Natalie Wild is a freshman at U-32. She was in her living room the first day of school shutdowns when her parents told her that the Cornerstone Pub And Kitchen, the restaurant in Barre where they both worked, was temporarily closing due to COVID-19. They only had a few days left to work before they would lose their jobs for the foreseeable future.
“I was kind of concerned at first,” she said, “because I was listening to them talk and they were applying for unemployment.” Her parents had initially planned to look for other jobs but decided against it because of the “Stay Home, Stay Safe” order, which directs all Vermonters to stay at home if at all possible. Natalie said that her concerns were alleviated when she heard about the stimulus checks the federal government was sending.
Natalie isn’t worried about getting sick herself, but she is worried about other people.
“I am worried for my mom because she has a weaker immune system,” she said, “and I am worried about my grandparents getting sick because the virus is harder on older people.”

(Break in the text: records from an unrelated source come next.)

(** * The Naver Commerce option example ([example-naver-option.js])

    A shallow embedding of [getProductOptionExample]: the values the script
    handles are JavaScript values, its statements are computations that log
    to the console, call the API client and complete normally, by [return]
    or by a thrown value. *)

From Stdlib Require Import ZArith Ascii String List Bool Lia.
From stdpp Require Import base strings gmap list pretty.

Import ListNotations.
Local Open Scope string_scope.
Local Open Scope Z_scope.

Set Warnings "-register-all".

(** ** JavaScript values *)

(** The data the script reads is JSON-like: the response of the upstream
    API and whatever the client's parser returns.  Numbers are the integers
    (identifiers, stock quantities, character limits), the model has no
    fractional number; an object lists its own enumerable properties in
    enumeration order, keys distinct. *)
Inductive value : Type :=
| VUndefined
| VNull
| VBool (b : bool)
| VNum (n : Z)
| VStr (s : string)
| VArr (elems : list value)
| VObj (props : list (string * value)).

(** What a [throw] carries and what a promise rejects with: any value, an
    [Error] object as a rule, but [null], [undefined] or a string as well. *)
Definition Error : Type := value.

(** An [Error] object with the given message. *)
Definition mkError (message : value) : Error := VObj [("message", message)].

(** A runtime [TypeError]; the wording of its message is the engine's. *)
Inductive type_error : Type :=
| cannot_read_properties (base : value) (prop : string)
| is_not_a_function (prop : string)
| cannot_convert_to_primitive.

(** What evaluating an expression gives: a value, or what it throws. *)
Inductive result (A : Type) : Type :=
| Returns (a : A)
| Throws (e : Error).
Arguments Returns {A} a.
Arguments Throws {A} e.

Definition result_bind {A B} (r : result A) (f : A -> result B) : result B :=
  match r with
  | Returns a => f a
  | Throws e => Throws e
  end.

Notation "'let?' x := r 'in' k" := (result_bind r (fun x => k))
  (at level 10, x name, r at level 100, k at level 200).

(** [!v] is [negb (truthy v)]: the falsy values are [undefined], [null],
    [false], [0] and the empty string; every array and object is truthy. *)
Definition truthy (v : value) : bool :=
  match v with
  | VUndefined | VNull => false
  | VBool b => b
  | VNum n => negb (n =? 0)
  | VStr s => negb (String.eqb s "")
  | VArr _ | VObj _ => true
  end.

(** [a || b] on values: [a] when it is truthy, otherwise [b]. *)
Definition or_else (a b : value) : value := if truthy a then a else b.

Definition is_nullish (v : value) : bool :=
  match v with
  | VUndefined | VNull => true
  | _ => false
  end.

Fixpoint lookup_prop (p : string) (props : list (string * value)) : value :=
  match props with
  | [] => VUndefined
  | (k, v) :: rest => if String.eqb k p then v else lookup_prop p rest
  end.

(** What [error.message] reads of a thrown value that has properties: the
    property of an object, [undefined] of a string, number or boolean. *)
Definition message (error : Error) : value :=
  match error with
  | VObj props => lookup_prop "message" props
  | _ => VUndefined
  end.

Fixpoint has_prop (p : string) (props : list (string * value)) : bool :=
  match props with
  | [] => false
  | (k, _) :: rest => String.eqb k p || has_prop p rest
  end.

(** The number of UTF-16 code units of a string held as UTF-8 bytes: one
    per code point, two for a code point of four bytes. *)
Fixpoint utf16_length (s : string) : Z :=
  match s with
  | EmptyString => 0
  | String c rest =>
      let b := Z.of_nat (nat_of_ascii c) in
      (if (128 <=? b) && (b <? 192) then 0 else if 240 <=? b then 2 else 1)
      + utf16_length rest
  end.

The restaurant told its employees to come and take all of the perishable food so it wouldn’t go to waste. Natalie’s parents took her to the basement of the Cornerstone to help them take food home.
“There were quite a few of us down there,” she said, “They gave each of us boxes, and told us to stock up on what we needed or what we wanted.”
They filled their boxes with all of the food that they needed, and since they were planning on staying home for a while, they went to stock up on other things. She said that she saw a lot of people shopping, but made sure to maintain a safe distance.
Then, fully prepared to stay at home as much as possible, they headed back.
“My dad took me to Aubuchon’s to get planting soil” she said, “so we could be ready to plant in the spring.”